ANOTHER DAY IN THE COUNTRY:   It dawned on me

© Another Day in the Country

These days, I’m often awake before dawn, not by choice. It’s the fault of my body clock, which takes longer to reset itself than it used to, when daylight saving time goes in or out of place.

There are many people up before dawn, regularly, so it seems. At least one man is up before dawn this morning. I recognize the sound of this truck. This morning as I lay snug in my bed, watching the play of his headlights past by window, it dawned on me, that I could imagine him happy, content, at peace, and bless him on his way. One day, it will dawn on him that revenge is useless and burns the soul that holds it close — maybe today’s the day.

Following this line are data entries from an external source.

(** X3.  When every request is answered with a status that is neither an
    error nor 200, [any_match] returns [False] after one request for each
    chunk. *)
Theorem any_match_without_match (self : GoogleSafeBrowsing.t) urls w :
  Forall (fun u => is_valid_url u = true) urls ->
  (forall w' url body,
     exists response,
       post_response w' url body = Ok response
       /\ raise_for_status response = Ok tt
       /\ status_code response <> 200%Z) ->
  let address := GoogleSafeBrowsing._request_address self in
  let request c := HttpPost address (GoogleSafeBrowsing.request_body c) in
  GoogleSafeBrowsing.any_match self urls w
  = (Ok false,
     w ++ map request (GoogleSafeBrowsing.chunks (list_of_set urls))).
Proof.
  intros Hvalid Hnetwork address request.
  unfold GoogleSafeBrowsing.any_match.
  rewrite accepts_valid_urls_valid by assumption.
  unfold Py.any_tuple, GoogleSafeBrowsing._query, GoogleSafeBrowsing.chunks.
  rewrite map_map.
  erewrite (next_gen_for_skipped _
              (fun i => request (Py.slice (list_of_set urls) i
                                   (i + GoogleSafeBrowsing.max_urls_per_request))));
    [reflexivity|].
  intros i w' _. unfold bind.
  destruct (Hnetwork w' address
              (GoogleSafeBrowsing.request_body
                 (Py.slice (list_of_set urls) i
                    (i + GoogleSafeBrowsing.max_urls_per_request))))
    as (response & Hresponse & Haccepted & Hstatus).
  rewrite (query_once_accepted self _ w' response Hresponse Haccepted).
  unfold ret. apply Z.eqb_neq in Hstatus. now rewrite Hstatus.
Qed.
(** * Files Dividers plugin (src/main.ts): a shallow embedding and its properties

    The plugin keeps a list of divider records in its settings, renders them
    as CSS rules inside one <style> element and tags the matching rows of the
    file explorer.  This development embeds

    - JavaScript strings as sequences of UTF-16 code units ([jsstring]),
      with [===], [String.prototype.trim] and the one regular expression the
      plugin uses;
    - the settings object, the part of the DOM the plugin reads and writes,
      the notices it shows and the data it saves, as one state ([World]);
    - every method of [FilesDividersPlugin] as a state transformer;
    - the handlers [onload] registers (the context menu, the timers of
      ['layout-change']) and the handlers and the list of records of the
      settings tab.

    Not embedded: the registration of the ribbon icon and of the commands,
    the fixed widgets of the settings tab, and [console.log]. *)

From Stdlib Require Import String Ascii DecimalString.
From Stdlib Require Import List NArith ZArith Bool Lia Permutation.
Import ListNotations.

Local Open Scope N_scope.

(* ================================================================== *)
(** ** JavaScript strings *)
(* ================================================================== *)

Module JS.

(** A JavaScript string is a finite sequence of 16-bit code units. *)
Definition jsstring := list N.

(** A literal of the source, written with its ASCII characters. *)
Definition js (s : String.string) : jsstring :=
  map Ascii.N_of_ascii (String.list_ascii_of_string s).

(** The characters the source names. *)
Definition dot : N := 46.      (* '.' *)
Definition slash : N := 47.    (* '/' *)
Definition dquote : jsstring := [34].  (* the double quote of a template *)
Definition nl : jsstring := [10].      (* a line break inside a template *)

(** [a === b] on two strings: the same code units in the same order. *)
Fixpoint strictEq (a b : jsstring) : bool :=
  match a, b with
  | [], [] => true
  | x :: a', y :: b' => (x =? y) && strictEq a' b'
  | _, _ => false
  end.

(** WhiteSpace and LineTerminator of ECMAScript: what [trim] removes.
    TAB, LF, VT, FF, CR, SP, NBSP, U+1680, U+2000..U+200A, LS, PS, U+202F,
    U+205F, U+3000 and the byte order mark U+FEFF. *)
Definition isWhiteSpace (c : N) : bool :=
  existsb (N.eqb c)
    [9; 10; 11; 12; 13; 32; 160; 5760; 8232; 8233; 8239; 8287; 12288; 65279]
  || ((8192 <=? c) && (c <=? 8202)).

Fixpoint trimStart (s : jsstring) : jsstring :=
  match s with
  | [] => []
  | c :: r => if isWhiteSpace c then trimStart r else s
  end.

Definition trimEnd (s : jsstring) : jsstring := rev (trimStart (rev s)).

(** [s.trim()] *)
Definition trim (s : jsstring) : jsstring := trimEnd (trimStart s).

(** The character class [[^/.]] of the extension pattern. *)
Definition isExtChar (c : N) : bool := negb (c =? slash) && negb (c =? dot).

Dawn signals a change in the air. Dawn is such a magical occurrence. Ready or not, it comes. You might have had a sleepless night and you crave a little more darkness before you face the day; but dawn is on its way. You can bet on it!

Dawn creeps into your awareness like a hunch, softly, gradually, making itself known. Was it the street light that made me stir? No, it’s been on all night. It wasn’t my Christmas lights. They went off at midnight. Was it a car’s headlights turning the corner?

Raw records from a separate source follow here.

(** * libpurecoollink: the Dyson account session (dyson.py)

    A shallow embedding of [DysonAccount] (construction, token installation,
    the three-step login and the device listing) and the properties of its
    login state machine and of the device classification. *)

From stdpp Require Import base option list strings gmap pretty.
From Stdlib Require Import ZArith Ascii.

Set Warnings "-register-all".

Local Open Scope string_scope.
Local Open Scope list_scope.
Local Open Scope Z_scope.

(** ** Python values

    What [Response.json()] can produce, which is also what the session puts
    into request bodies and log records.  A [JObj] is the parsed dict, its
    items in insertion order (the order [for k in d] follows); [py_getitem]
    reads the first binding of a key.  [JNum] stands for every number: the
    operations below treat an [int] and a [float] alike. *)

Inductive json : Type :=
  | JNull
  | JBool (b : bool)
  | JNum (n : Z)
  | JStr (s : string)
  | JArr (items : list json)
  | JObj (fields : list (string * json)).

(** The exceptions raised inside [dyson.py]. *)
Inductive exn : Type :=
  | KeyError (key : string)
  | TypeError
  | NameError (name : string)
  | JSONDecodeError
  | DysonNotLoggedException.

Fixpoint assoc {V} (k : string) (fields : list (string * V)) : option V :=
  match fields with
  | [] => None
  | (k', v) :: rest => if String.eqb k k' then Some v else assoc k rest
  end.

(** [obj[key]] with a string key: a dict raises [KeyError] when the key is
    absent; lists and strings want integer indices and every other value is
    not subscriptable, both a [TypeError]. *)
Definition py_getitem (obj : json) (key : string) : exn + json :=
  match obj with
  | JObj fields =>
      match assoc key fields with
      | Some v => inr v
      | None => inl (KeyError key)
      end
  | _ => inl TypeError
  end.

I turn in bed to face the window. It’s dawn softening the contours of the room. As if through a haze I see the outline of the chair, my clothes thrown haphazard on the arm like yesterdays obligations hidden by the darkness of night, only for a time. Now, the plant in the corner takes shape as the light increases and I can begin to see individual leaves.

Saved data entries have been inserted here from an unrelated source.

(** [GetAllDownloads].  SQLite fixes no order among rows of equal
    [created_at]; they come here as the sort leaves them. *)
Definition GetAllDownloads (db : DB) : StoreError + list Download :=
  scan_rows (merge_sort created_desc (map_to_list (rows db))).

End storage.

(** ** Package core: configuration and queue *)

Module core.
Import storage.

Record DownloadConfig : Type := mkConfig {
  MaxConcurrentDownloads : Z;
  ChunkSize : Z;
  MaxSpeed : Z;
  RetryAttempts : Z;
  UserAgent : string;
  Timeout : Duration
}.

Definition DefaultConfig : DownloadConfig :=
  mkConfig 3 (1024 * 1024) 0 3 "IDM-Go/1.0" (30 * Second).

(** [Queue.items].  The entries are the records that [AddDownload] built;
    the engine never writes to them again (a job works on the copy that
    [GetDownload] loads), so the slice is kept as a list of values. *)
Record Queue : Type := mkQueue { items : list Download }.

Definition NewQueue : Queue := mkQueue [].

Definition Add (q : Queue) (download : Download) : Queue :=
  mkQueue (items q ++ [download]).

Definition is_pending (d : Download) : Prop := Status d = StatusPending.

#[global] Instance is_pending_dec (d : Download) : Decision (is_pending d).
Proof. unfold is_pending. apply _. Defined.

(** [Queue.Next]: the index [i] of the first entry with status Pending is
    cut out with [append(items[:i], items[i+1:]...)]. *)
Definition Next (q : Queue) : option Download * Queue :=
  match list_find is_pending (items q) with
  | Some (i, download) =>
      (Some download, mkQueue (take i (items q) ++ drop (S i) (items q)))
  | None => (None, q)
  end.

(** [Queue.Remove]: the first entry with the given id is cut out. *)
Definition Remove (q : Queue) (id : Z) : Queue :=
  match list_find (λ d, ID d = id) (items q) with
  | Some (i, _) => mkQueue (take i (items q) ++ drop (S i) (items q))
  | None => q
  end.

Definition GetAll (q : Queue) : list Download := items q.

(** [n] calls of [Next] in a row: the records returned, and the queue left. *)
Fixpoint Next_n (n : nat) (q : Queue) : list (option Download) * Queue :=
  match n with
  | O => ([], q)
  | S n' =>
      let '(r, q1) := Next q in
      let '(rs, q2) := Next_n n' q1 in
      (r :: rs, q2)
  end.

(** ** The rate limiter *)

(** The interval handed to [time.NewTicker] by [newRateLimitedReader]:
    [time.Second / time.Duration(maxBytesPerSecond/1024)], both divisions
    on integers; [NewTicker] panics on an interval that is not positive. *)
Definition ticker_period (maxBytesPerSecond : Z) : exec Duration :=
  match go_div maxBytesPerSecond 1024 with
  | Panic msg => Panic msg
  | Done hz =>
      match go_div Second hz with
      | Panic msg => Panic msg
      | Done d =>
          if d <=? 0 then Panic "non-positive interval for NewTicker"
          else Done d
      end
  end.

(** The channel [limiter := make(chan time.Time, 1)]: the values it
    buffers, oldest first. *)
Definition limiter_cap : nat := 1.

(** One firing of the ticker goroutine: [select { case limiter <- t: default: }]. *)
Definition limiter_tick (t : Time) (limiter : list Time) : list Time :=
  if decide (length limiter < limiter_cap)%nat then limiter ++ [t] else limiter.

Section RateLimitedReader.
(** The wrapped [io.Reader]: its state, and what one [Read] into a buffer
    of [len] bytes returns. *)
Context {R A : Type}.
Variable source_Read : R → Z → A * R.

Record rateLimitedReader : Type := mkReader {
  reader : R;
  limiter : list Time;
  maxBytes : Z
}.

(** [newRateLimitedReader]; the channel starts empty, the ticker runs
    beside it (or panics, see [ticker_period]). *)
Definition newRateLimitedReader (r : R) (maxBytesPerSecond : Z)
  : rateLimitedReader :=
  mkReader r [] maxBytesPerSecond.

(** The ticker goroutine fires at time [t]. *)
Definition reader_tick (t : Time) (r : rateLimitedReader) : rateLimitedReader :=
  mkReader (reader r) (limiter_tick t (limiter r)) (maxBytes r).

(** [Read]: [<-r.limiter] then [r.reader.Read(p)].  [None] stands for a
    call that is still blocked on the empty channel. *)
Definition Read (r : rateLimitedReader) (len_p : Z)
  : option (A * rateLimitedReader) :=
  match limiter r with
  | [] => None
  | _ :: rest =>
      let '(res, src) := source_Read (reader r) len_p in
      Some (res, mkReader src rest (maxBytes r))
  end.

(** What happens around one reader: the ticker fires, or the read loop
    calls [Read] (a call that finds no permit waits, and is listed again
    when it is retried). *)
Inductive LimiterEvent : Type :=
  | Tick (t : Time)
  | ReadCall (len_p : Z).

Fixpoint limiter_run (evs : list LimiterEvent) (r : rateLimitedReader)
  : rateLimitedReader * list (option A) :=
  match evs with
  | [] => (r, [])
  | Tick t :: rest => limiter_run rest (reader_tick t r)
  | ReadCall len_p :: rest =>
      match Read r len_p with
      | None =>
          let '(r1, out) := limiter_run rest r in (r1, None :: out)
      | Some (res, r1) =>
          let '(r2, out) := limiter_run rest r1 in (r2, Some res :: out)
      end
  end.

Definition is_tick (ev : LimiterEvent) : bool :=
  match ev with Tick _ => true | ReadCall _ => false end.
End RateLimitedReader.

(** ** Jobs, chunks and the manager *)

(** A Go [error] value, as far as the engine tells them apart. *)
Inductive error : Type :=
  | EOF                         (* io.EOF *)
  | Canceled                    (* context.Canceled, what ctx.Err() returns *)
  | ErrStore (e : StoreError)   (* an error of package storage *)
  | Errorf (msg : string).      (* fmt.Errorf, and network and file errors *)

(** [err.Error()].  (The text of a Scan error is longer in Go: it also
    names the column and its index.) *)
Definition Error_string (e : error) : string :=
  match e with
  | EOF => "EOF"
  | Canceled => "context canceled"
  | ErrStore ErrNoRows => "sql: no rows in result set"
  | ErrStore (ErrScanNull column) =>
      if decide (column = "progress")
      then "sql: Scan error: converting NULL to float64 is unsupported"
      else "sql: Scan error: converting NULL to string is unsupported"
  | ErrStore ErrFull => "database or disk is full"
  | Errorf msg => msg
  end.

(** [ChunkDownloader].  The shared [*os.File] is left out: what a write
    answers is an argument of the read loop. *)
Record ChunkDownloader : Type := mkChunk {
  start : Z;
  end_ : Z;
  downloaded : Z
}.

(** [DownloadJob].  [ctx_done] is true once [cancel()] has been called on
    the job's context; [client] is the Timeout of its [http.Client]. *)
Record DownloadJob : Type := mkJob {
  download : Download;
  ctx_done : bool;
  client : Duration;
  chunks : list ChunkDownloader;
  lastUpdate : Time
}.

Definition set_download (d : Download) (job : DownloadJob) : DownloadJob :=
  mkJob d (ctx_done job) (client job) (chunks job) (lastUpdate job).

Definition set_chunks (cs : list ChunkDownloader) (job : DownloadJob) : DownloadJob :=
  mkJob (download job) (ctx_done job) (client job) cs (lastUpdate job).

Definition set_lastUpdate (t : Time) (job : DownloadJob) : DownloadJob :=
  mkJob (download job) (ctx_done job) (client job) (chunks job) t.

(** [job.cancel()] *)
Definition cancel (job : DownloadJob) : DownloadJob :=
  mkJob (download job) true (client job) (chunks job) (lastUpdate job).

(** [DownloadManager].  [heap] holds the [DownloadJob] objects that were
    allocated, a [*DownloadJob] being an index into it; [downloads] is the
    registry [map[int64]*DownloadJob]; [notified] lists, oldest first, the
    records handed to [notifyCallbacks].  An index outside the heap would
    be a dangling pointer: no operation creates one, and a step that is
    given one leaves the state as it is. *)
Record DownloadManager : Type := mkManager {
  db : DB;
  config : DownloadConfig;
  heap : list DownloadJob;
  downloads : gmap Z nat;
  queue : Queue;
  activeDownloads : Z;
  notified : list Download
}.

Definition wrap32 (z : Z) : Z := (z + 2 ^ 31) mod 2 ^ 32 - 2 ^ 31.

Definition NewDownloadManager (d : DB) : DownloadManager :=
  mkManager d DefaultConfig [] ∅ NewQueue 0 [].

Definition updateDownload (download : Download) (dm : DownloadManager)
  : DownloadManager :=
  mkManager (UpdateDownload (db dm) download) (config dm) (heap dm)
    (downloads dm) (queue dm) (activeDownloads dm) (notified dm).

Definition notifyCallbacks (download : Download) (dm : DownloadManager)
  : DownloadManager :=
  mkManager (db dm) (config dm) (heap dm) (downloads dm) (queue dm)
    (activeDownloads dm) (notified dm ++ [download]).

(** A write through the pointer [p]. *)
Definition store_job (p : nat) (job : DownloadJob) (dm : DownloadManager)
  : DownloadManager :=
  mkManager (db dm) (config dm) (<[p := job]> (heap dm)) (downloads dm)
    (queue dm) (activeDownloads dm) (notified dm).

Definition set_queue (q : Queue) (dm : DownloadManager) : DownloadManager :=
  mkManager (db dm) (config dm) (heap dm) (downloads dm) q
    (activeDownloads dm) (notified dm).

Definition add_active (k : Z) (dm : DownloadManager) : DownloadManager :=
  mkManager (db dm) (config dm) (heap dm) (downloads dm) (queue dm)
    (wrap32 (activeDownloads dm + k)) (notified dm).

(** [AddDownload], after its HEAD request has answered: [filename] is
    [filepath.Base(url)] and [size] what [strconv.ParseInt] made of the
    Content-Length header (0 when it does not parse).  [now] is the
    [time.Now()] of the new record, in the zone of the process. *)
Definition AddDownload (now : Stamp) (url path filename : string) (size : Z)
    (dm : DownloadManager) : DownloadManager * (error + Download) :=
  let download :=
    mkDownload 0 url filename path size 0 StatusPending 0 0%float now
      None None "" 4 in
  match SaveDownload (db dm) download with
  | (_, inl e) => (dm, inl (ErrStore e))
  | (db1, inr id) =>
      let download := set_ID id download in
      let dm1 :=
        mkManager db1 (config dm) (heap dm) (downloads dm)
          (Add (queue dm) download) (activeDownloads dm) (notified dm) in
      (notifyCallbacks download dm1, inr download)
  end.

(** [StartDownload], up to and including [go dm.executeDownload(job)]: the
    runner goroutine of the new job is the sequence of steps below, taken
    with the job's address. *)
Definition StartDownload (now : Time) (id : Z) (dm : DownloadManager)
  : DownloadManager * option error :=
  match GetDownload (db dm) id with
  | inl e => (dm, Some (ErrStore e))
  | inr download =>
      if decide (Status download = StatusDownloading)
      then (dm, Some (Errorf "download already in progress"))
      else
        let job := mkJob download false (Timeout (config dm)) [] now in
        (mkManager (db dm) (config dm) (heap dm ++ [job])
           (<[id := length (heap dm)]> (downloads dm)) (queue dm)
           (activeDownloads dm) (notified dm), None)
  end.

(** [PauseDownload] *)
Definition PauseDownload (id : Z) (dm : DownloadManager)
  : DownloadManager * option error :=
  match downloads dm !! id with
  | None => (dm, Some (Errorf "download not found"))
  | Some p =>
      match heap dm !! p with
      | None => (dm, Some (Errorf "download not found"))
      | Some job =>
          let job := cancel job in
          let job := set_download (set_Status StatusPaused (download job)) job in
          let dm := store_job p job dm in
          let dm := updateDownload (download job) dm in
          (notifyCallbacks (download job) dm, None)
      end
  end.

(** [CancelDownload].  The record that is marked Cancelled is a fresh copy
    loaded from the store, not the job's; the removal of the partial file
    is outside the model. *)
Definition CancelDownload (id : Z) (dm : DownloadManager)
  : DownloadManager * option error :=
  let dm :=
    match downloads dm !! id with
    | Some p =>
        match heap dm !! p with
        | Some job => store_job p (cancel job) dm
        | None => dm
        end
    | None => dm
    end in
  match GetDownload (db dm) id with
  | inl e => (dm, Some (ErrStore e))
  | inr download =>
      let download := set_Status StatusCancelled download in
      let dm := updateDownload download dm in
      (notifyCallbacks download dm, None)
  end.

(** ** The chunk fetcher *)

(** What one [reader.Read(buffer)] returns, and what the write of the
    bytes read then answers.  The buffer has 32 KiB, so [0 <= io_n <= 32768]
    for a reader that keeps the [io.Reader] contract. *)
Record ReadIO : Type := mkRead {
  io_n : Z;
  io_err : option error;
  io_write : option error
}.

Definition buffer_len : Z := 32 * 1024.

Definition ReadIO_ok (io : ReadIO) : Prop := 0 <= io_n io <= buffer_len.

(** What the origin answers to a GET: the request cannot be built, the
    round trip fails, or a body arrives and is read step by step. *)
Inductive Fetch : Type :=
  | RequestFails (e : error)
  | DoFails (e : error)
  | Body (reads : list ReadIO).

(** Where a read loop stands: still in the loop, or returned. *)
Inductive Outcome : Type :=
  | Running
  | Returned (err : option error).

Definition bump_chunk (n : Z) (c : ChunkDownloader) : ChunkDownloader :=
  mkChunk (start c) (end_ c) (wrap64 (downloaded c + n)).

Definition bump_Downloaded (n : Z) (job : DownloadJob) : DownloadJob :=
  set_download
    (set_Downloaded (wrap64 (Downloaded (download job) + n)) (download job))
    job.

(** What the [if err == io.EOF { break }; if err != nil { return err }] at
    the end of the loop body decides. *)
Definition after_read (err : option error) : Outcome :=
  match err with
  | Some EOF => Returned None
  | Some e => Returned (Some e)
  | None => Running
  end.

It isn’t here yet, dawn. The sun is still not visible, the glow at the edge of my world not tangible. I can close my eyes, choose not to see; but dawn walks in on silent, cat paw feet, like a new thought, a fresh idea, an inspiration, a possibility.

Such an integral part of life, dawn is part of our vocabulary. “It just dawned on me,” we say in exasperation or awe when we’ve figured out an answer to our muddle, some new way of being that’s eluded us till now. It dawned. It was there all along, just waiting for discovery but we hadn’t noticed, hadn’t known, didn’t realize, like someone sleeping through it all until 10 a.m., unaware that dawn had happened without them. The world had moved on from night to day and they hadn’t even seen the miracle, noticed the shift; been there to sing praise like the birds do each morning at dawn — even if I can’t hear them.

Dawning is such a good feeling, when it happens. It’s like taking a deep breath, a fresh breath, slowly — not like a gulp or a gasp or a cough or a sniff. It’s a sure thing! A fact.

Our heritage. A gift. Daily.

Last night, I was fumbling around in the dark, almost stumbled on that box of grapefruit by my back door; because the timed car lights had gone out before I reached the entrance to my home. This morning the house was still dark when I headed for the desk where my computer waited to record these thoughts. I turned on lights in the living room, the kitchen, said “good morning” to the cats on the back porch, fed them, and proceeded to the office. The computer stirred and I began to write … dawn.

Just now I journeyed back to my east window to note the progress. The sun was up. A golden orb, a spotlight on this day, shining through Nate’s trees. Dawn had occurred as I reminded you of the glory of it all and here we are about to experience this wondrous gift of another day in the country.